Mr Nicol is a man that does not hesitate to speak his mind. He says he believes that he will automatically get someone’s full attention if he can give them something that is personalised to them. He says that printers must look at such opportunities with their existing clients, because these clients are their biggest assets and they have not been great at making them feel special over the years.
‘If you can increase your business with your existing clients by 10% a year, in seven years you will have doubled your business. Our print suppliers don’t pay attention to us; they don’t look at our website and say ‘you have an exhibition coming up, have you thought about this?’ If you put your customers’ logo or name on a diary, there will be some sort of communication. It takes away that thing of only having contacted them to get an order. There’s no artwork cost, no set up cost, the minimum order is one and the first one is free. Every single person I have said that to has smiled and accepted the free product. No Google Adword does that.’
This is a solution that any print company, of whatever size, can look to implement. It can help them to engage with their customers in friendlier ways, with a bit of wellplaced humour maybe, helping to pick up more work for their production presses as well as being a standalone service in its own right.
It is even possible for people to run such a small business from home. TheMagicTouch has hundreds of people working like this; it calls them the 5 to 9ers: they get home from work at 5pm and work for a few hours on their other business.
It is not just items such as mugs and mouse mats that should be considered. Another market with excellent potential is work wear. There is no stigma attached these days to a small business kitting out staff with polo shirts bearing the company name and logo. Give the customer one for nothing and see where it takes you. Also, employee award plaques – sales, training, employee of the month; there are opportunities here too.

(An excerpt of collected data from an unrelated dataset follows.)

(* ===== verification/JitsonWrite.v ===== *)
(** * JitsonWrite: writing jitsons as JSON text (lib-sxe-jitson/sxe-jitson-type.c)

    The text goes to a factory. It is the text that JitsonPrint.v says, so that reading it back
    gives the value. *)

From S2P Require Import Prelude CString JitsonSource JitsonToken JitsonStack JitsonParse JitsonGrammar JitsonBuild Factory JitsonValue JitsonAccess JitsonPrint.

(** ** Operations *)

(** The heap that is read, and the factory that is written. *)
Record writer := mk_writer { w_heap : heap; w_factory : factory }.

Section Write.
Context `{Build} `{Env} `{Library}.

Definition on_heap {A} (f : cmd heap A) : cmd writer A := fun w => '(a, h) ← f (w_heap w); mret (a, mk_writer h (w_factory w)).
Definition on_factory {A} (f : cmd factory A) : cmd writer A := fun w => '(a, f) ← f (w_factory w); mret (a, mk_writer (w_heap w) f).

(** The constant strings of the code are added with their lengths, and what the call gives is not used. *)
Definition add (text : list Z) : cmd writer unit := n ← on_factory (sxe_factory_add (text ++ [0]) (zlen text)); mret tt.

(** return sxe_factory_look(factory, NULL): is there data? *)
Definition look : cmd writer bool := '(d, _) ← on_factory sxe_factory_look; mret (negb (bool_decide (d = None))).

(** lib-sxe-jitson/sxe-jitson-type.c:121-127, sxe_jitson_null_build_json. *)
Definition sxe_jitson_null_build_json (jitson : ptr) : cmd writer bool := add NULL;; look.

(** lib-sxe-jitson/sxe-jitson-type.c:142-151, sxe_jitson_bool_build_json. *)
Definition sxe_jitson_bool_build_json (jitson : ptr) : cmd writer bool :=
  b ← on_heap (sxe_jitson_get_bool jitson); (if (b : bool) then add TRUE else add FALSE);; look.

(** lib-sxe-jitson/sxe-jitson-type.c:166-166, NUMBER_MAX_LEN. *)
Definition NUMBER_MAX_LEN : Z := 24.

(** lib-sxe-jitson/sxe-jitson-type.c:168-198, sxe_jitson_number_build_json. *)
Definition sxe_jitson_number_build_json (jitson : ptr) : cmd writer bool :=
  ret ← on_factory (sxe_factory_reserve NUMBER_MAX_LEN);
  match ret with
  | None => mret false
  | Some ret =>
      type ← on_heap (jget jitson get_type);
      n ← on_heap (if has_flag type SXE_JITSON_TYPE_IS_UINT then sxe_jitson_get_uint jitson else sxe_jitson_get_number jitson);
      match n with
      | inr _ => lift Fault
      | inl n =>
          let '(bytes, len) := vsnprintf (NUMBER_MAX_LEN + 1) (Some (if has_flag type SXE_JITSON_TYPE_IS_UINT then print_uint n else print_double n)) in
          on_factory (f_store ret bytes);;
          lift (assert6 (len <=? NUMBER_MAX_LEN));;
          on_factory (sxe_factory_commit len);;
          look
      end
  end.

(** lib-sxe-jitson/sxe-jitson-type.c:269-287, sxe_jitson_string_build_json. The characters from [i] on, of which those
    from [first] on are not written yet; false if there is no memory for an escape. *)
Fixpoint build_chars (n : nat) (string : list Z) (first i len : Z) : cmd writer bool :=
  match n with
  | O => if first <? len then bytes ← lift (load (slice string first (len - first))); on_factory (sxe_factory_add bytes (len - first));; mret true else mret true
  | S n =>
      c ← lift (load (rd string i));
      if must_escape c then
        (if first <? i then bytes ← lift (load (slice string first (i - first))); on_factory (sxe_factory_add bytes (i - first));; mret tt else mret tt);;
        buffer ← on_factory (sxe_factory_reserve 7);
        match buffer with
        | None => mret false
        | Some buffer => on_factory (f_store buffer (print_escape c ++ [0]));; on_factory (sxe_factory_commit 6);; build_chars n string (i + 1) (i + 1) len
        end
      else build_chars n string first (i + 1) len
  end.

(** lib-sxe-jitson/sxe-jitson-type.c:258-291, sxe_jitson_string_build_json. *)
Definition sxe_jitson_string_build_json (jitson : ptr) : cmd writer bool :=
  len ← on_heap (sxe_jitson_len jitson);
  '(p, _) ← on_heap (sxe_jitson_get_string jitson false);
  string ← on_heap (bytes_at p);
  add [34];;
  ok ← build_chars (Z.to_nat (u32 len)) string 0 0 (u32 len);
  if negb ok then mret false else add [34];; look.

Section Recursive.
(** sxe_jitson_build_json, for the values inside. *)
Variable build_json : ptr -> cmd writer bool.

(** lib-sxe-jitson/sxe-jitson-type.c:381-388, sxe_jitson_array_build_json. The [n] elements from [i] on. There is no
    test for the NULL of a failure to allocate an index, which is a fault. *)
Fixpoint build_elements (n : nat) (jitson : ptr) (i : Z) : cmd writer unit :=
  match n with
  | O => mret tt
  | S n =>
      element ← on_heap (sxe_jitson_array_get_element jitson i);
      match element with
      | inr _ => lift Fault
      | inl element => build_json element;; (if (n =? 0)%nat then mret tt else add [44]);; build_elements n jitson (i + 1)
      end
  end.

(** lib-sxe-jitson/sxe-jitson-type.c:374-392, sxe_jitson_array_build_json. *)
Definition sxe_jitson_array_build_json (jitson : ptr) : cmd writer bool :=
  add [91];;
  len ← on_heap (jget jitson get_len);
  build_elements (Z.to_nat len) jitson 0;;
  add [93];;
  look.

(** lib-sxe-jitson/sxe-jitson-type.c:511-519, sxe_jitson_object_build_json. The members of a bucket, from the
    one at [index] on. *)
Fixpoint build_bucket (fuel : nat) (jitson : ptr) (first : bool) (index : Z) : cmd writer bool :=
  match fuel with
  | O => lift Fault
  | S fuel =>
      if index =? 0 then mret first
      else
        let member := ptr_add jitson index in
        (if first then mret tt else add [44]);;
        build_json member;;
        add [58];;
        size ← on_heap (sxe_jitson_size member);
        build_json (ptr_add member size);;
        next ← on_heap (jget member get_len);
        build_bucket fuel jitson false next
  end.

(** lib-sxe-jitson/sxe-jitson-type.c:510-520, sxe_jitson_object_build_json. The [n] buckets from [i] on. *)
Fixpoint build_buckets (n : nat) (jitson : ptr) (len i : Z) (first : bool) : cmd writer bool :=
  match n with
  | O => mret first
  | S n =>
      index ← on_heap (get_index jitson i);
      first ← build_bucket (S (Z.to_nat len)) jitson first index;
      build_buckets n jitson len (i + 1) first
  end.

(** lib-sxe-jitson/sxe-jitson-type.c:494-524, sxe_jitson_object_build_json. *)
Definition sxe_jitson_object_build_json (jitson : ptr) : cmd writer bool :=
  len ← on_heap (jget jitson get_len);
  if len =? 0 then add [123; 125];; look
  else
    type ← on_heap (jget jitson get_type);
    (if has_flag type SXE_JITSON_TYPE_INDEXED then mret tt else r ← on_heap (sxe_jitson_object_get_member jitson [0] 0); mret tt);;
    add [123];;
    first ← build_buckets (Z.to_nat len) jitson len 0 true;
    add [125];;
    look.

(** The function of a type that is not a reference: types[t].build_json(jitson, factory). *)
Definition type_build_json (t : Z) (jitson : ptr) : cmd writer bool :=
  if t =? SXE_JITSON_TYPE_NULL then sxe_jitson_null_build_json jitson
  else if t =? SXE_JITSON_TYPE_BOOL then sxe_jitson_bool_build_json jitson
  else if t =? SXE_JITSON_TYPE_NUMBER then sxe_jitson_number_build_json jitson
  else if t =? SXE_JITSON_TYPE_STRING then sxe_jitson_string_build_json jitson
  else if t =? SXE_JITSON_TYPE_ARRAY then sxe_jitson_array_build_json jitson
  else if t =? SXE_JITSON_TYPE_OBJECT then sxe_jitson_object_build_json jitson
  else lift Fault.

(** lib-sxe-jitson/sxe-jitson-type.c:545-549, sxe_jitson_reference_build_json. *)
Definition sxe_jitson_reference_build_json (jitson : ptr) : cmd writer bool :=
  to ← on_heap (get_jitref jitson); t ← on_heap (sxe_jitson_get_type to); type_build_json t to.
End Recursive.

(** lib-sxe-jitson/sxe-jitson-type.c:671-675, sxe_jitson_build_json. The fuel is for the depth of the value. *)
Fixpoint sxe_jitson_build_json (fuel : nat) (jitson : ptr) : cmd writer bool :=
  match fuel with
  | O => lift Fault
  | S fuel =>
      type ← on_heap (jget jitson get_type);
      let t := Z.land type SXE_JITSON_TYPE_MASK in
      if t =? SXE_JITSON_TYPE_REFERENCE then sxe_jitson_reference_build_json (sxe_jitson_build_json fuel) jitson
      else type_build_json (sxe_jitson_build_json fuel) t jitson
  end.

(** lib-sxe-jitson/sxe-jitson.c:373-384, sxe_jitson_to_json. The text with its NUL and its length, or NULL. A value is less deep than it
    is long in tokens. *)
Definition sxe_jitson_to_json (jitson : ptr) : cmd heap (option (list Z) * Z) := fun h =>
  size ← (m ← load (h_blocks h !! p_block jitson); mret (S (length m)));
  '(ok, w) ← sxe_jitson_build_json size jitson (mk_writer h (sxe_factory_alloc_make 0 0));
  if (ok : bool) then '(r, _) ← sxe_factory_remove (w_factory w); mret (r, w_heap w) else mret ((None, 0), w_heap w).

(** ** Steps *)

Lemma on_heap_ret {A} (g : cmd heap A) w a h : g (w_heap w) = Ret (a, h) -> on_heap g w = Ret (a, mk_writer h (w_factory w)).
Proof. intros E. unfold on_heap. by rewrite E. Qed.
Lemma on_factory_ret {A} (g : cmd factory A) w a f : g (w_factory w) = Ret (a, f) -> on_factory g w = Ret (a, mk_writer (w_heap w) f).
Proof. intros E. unfold on_factory. by rewrite E. Qed.

Hypothesis enough_memory : forall n, can_alloc n = true.

Lemma not_out_of_memory : ~ out_of_memory.
Proof. intros [n Hn]. by rewrite enough_memory in Hn. Qed.
(** lib-sxe/sxe.c:895-921, sxe_buf_resume. *)
Definition sxe_buf_resume (this : Z) (invoke_callback : SXE_BUF_RESUME) : M unit :=
  upd_sxe this (fun s => set_s_flags (Z.ldiff (s_flags s) SXE_FLAG_IS_PAUSED) s);;
  s ← rd_sxe this;
  (if negb (s_in_consumed s =? 0) && (s_in_total s =? SXE_BUF_SIZE) then shuffle this;; ev_io_start this else mret tt);;
  s ← rd_sxe this;
  if bool_decide (invoke_callback = SXE_BUF_RESUME_IMMEDIATE) && negb (SXE_BUF_USED s =? 0) then deferred_resume_setup this
  else mret tt.

(** ** Closing *)

(** lib-sxe/sxe.c:1870-1934, sxe_close. On UNIX, CLOSESOCKET is close: the descriptor of a socket is closed twice. *)
Definition sxe_close (this : Z) : M SXE_RETURN :=
  array ← global g_array;
  s ← rd_sxe this;
  state ← on_objs (pool_state_of array (s_id s));
  lift (assert6 (negb (array =? NULL)));;
  total ← global g_array_total;
  lift (assert6 ((0 <=? this) && (this <=? total - 1)));;
  if state =? SXE_STATE_FREE then mret SXE_RETURN_WARN_ALREADY_CLOSED
  else
    lift (assert1 ((state =? SXE_STATE_DEFERRED) || (state =? SXE_STATE_USED)));;
    (if negb (s_socket s =? SXE_SOCKET_INVALID) then
       ev_io_stop this;;
       ev_async_stop this;;
       (if 0 <=? s_socket_as_fd s then sys (Sys_close (s_socket_as_fd s));; upd_sxe this (set_s_socket_as_fd (-1)) else mret tt);;
       sys (Sys_close (s_socket s));;
       upd_sxe this (set_s_socket SXE_SOCKET_INVALID)
     else mret tt);;
    upd_sxe this (fun s =>
      set_s_in_consumed 0 (set_s_in_total 0 (set_s_out_event_written NULL (set_s_in_event_read NULL (set_s_in_event_connected NULL s)))));;
    on_objs (pool_set_state array (s_id s) state SXE_STATE_FREE);;
    mret SXE_RETURN_OK.

(** ** New SXEs *)

(** lib-sxe/sxe.c:413-453, sxe_new_internal. *)
Definition sxe_new_internal (local_addr : sockaddr_in) (in_event_connected in_event_read in_event_close : Z)
  (is_stream : bool) (path : option (list Z)) : M (option Z) :=
  array ← global g_array;
  id ← on_objs (pool_set_oldest array SXE_STATE_FREE SXE_STATE_USED);
  if id =? SXE_POOL_NO_INDEX then mret None
  else
    upd_sxe id (fun s =>
      set_s_local_addr local_addr (set_s_in_consumed 0 (set_s_in_total 0 (set_s_next_socket SXE_SOCKET_INVALID
      (set_s_socket SXE_SOCKET_INVALID (set_s_socket_as_fd (-1) (set_s_deferred_event None
      (set_s_in_event_close in_event_close (set_s_in_event_read in_event_read (set_s_in_event_connected in_event_connected
      (set_s_flags (if is_stream then SXE_FLAG_IS_STREAM else 0) (set_s_path path (set_s_id id s)))))))))))));;
    mret (Some id).

(** ** The callbacks of the loop *)
Context `{!Callbacks A}.

(** lib-sxe/sxe.c:168-175, deferred_resume_invoke. *)
Definition deferred_resume_invoke (this : Z) : M unit :=
  s ← rd_sxe this; through (s_in_event_read s) (call_read (s_in_event_read s) this (SXE_BUF_USED s)).

Definition deferred_event_call (event : SXE_DEFERRED_EVENT) : Z -> M unit :=
  match event with deferred_resume_invoke_ptr => deferred_resume_invoke end.

(** lib-sxe/sxe.c:131-141, deferred_generic_invoke. The loop; each turn has taken an element from the deferred. *)
Fixpoint deferred_loop (array : Z) (counter : nat) : M unit :=
  id ← on_objs (pool_set_oldest array SXE_STATE_DEFERRED SXE_STATE_USED);
  if id =? SXE_POOL_NO_INDEX then mret tt
  else
    match counter with
    | O => mret tt
    | S counter =>
        s ← rd_sxe id;
        match s_deferred_event s with
        | None => lift Abort
        | Some event =>
            upd_sxe id (set_s_deferred_event None);;
            deferred_event_call event id;;
            deferred_loop array counter
        end
    end.

(** lib-sxe/sxe.c:122-144, deferred_generic_invoke. *)
Definition deferred_generic_invoke : M unit := array ← global g_array; deferred_loop array 64.

(** lib-sxe/sxe.c:627-665, sxe_private_handle_read_data. The last argument is what reads_remaining points
    to, if it is not NULL; so is the result. *)
Definition sxe_private_handle_read_data (this length : Z) (reads_remaining : option Z) : M (option Z) :=
  upd_sxe this (fun s => set_s_in_total (u32 (s_in_total s + length)) s);;
  upd_global (fun g => set_g_stat_total_read (u32 (g_stat_total_read g + 1)) g);;
  s ← rd_sxe this;
  remaining ← (if negb (has_flag s SXE_FLAG_IS_PAUSED) then
                 through (s_in_event_read s) (call_read (s_in_event_read s) this length);;
                 mret (Z.pred <$> reads_remaining)
               else mret reads_remaining);
  s ← rd_sxe this;
  (if s_in_total s =? SXE_BUF_SIZE then
     if negb (s_in_consumed s =? 0) then shuffle this else stop_reading_buffer_full this
   else mret tt);;
  mret remaining.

‘We know we are not the total solution but people can just use this as ammunition for their people to help generate new business, and there’s nothing easier,’ Mr Nicol continued. ‘A lot of people are scratching about, but they have all got existing clientsand they could just pop in the car and deliver them a personalised mug. We can sell a system for doing mugs that does not cost much more than an Xbox.’
The OKI systems that TheMagicTouch sells alongside its transfer papers and heat presses have been converted to work with white toner, which has opened up more potential applications on black and coloured materials.
This is the cutting edge in terms of transfer technology, and the company sells the aforementioned £2000 A4 device, and a £6000 A3 device, though few customers have needed the larger system. Not everyone wants to print onto darker substrates though, and they should not be discouraged by even these comparatively modest price tags, since they can buy a system for £500 that will very likely meet their needs.
Mr Nicol laughs at the focus the industry has on technology that the vast majority of people within it will never be able to afford. ‘People don’t care about things like Landa, and Heidelberg and Fujifilm becoming partners. They are more interested in paying their salaries, their rent and their business rates this month. They are desperate for new ideas, but they don’t want to have to secure their business against their house to buy kit, or be paying £700 interest a month on a piece of kit they are not even busy on.
‘Printers are struggling to sell more print, and they need to offer their customers more. They need to exploit their existing clients, because if they don’t, someone else will. Printers always get motivated to get into sales and marketing when they have just lost their best customer. I feel that we are the perfect synergy for the print industry. We are like the cavalry but at such a low price range.’
The challenge is that people must invest time also. They must be prepared to do something different; to spend an hour going through their records, finding customers that have not bought anything for a year, doing ten mugs and two days later making ten calls. It will work though, Mr Nicol insists, it will work.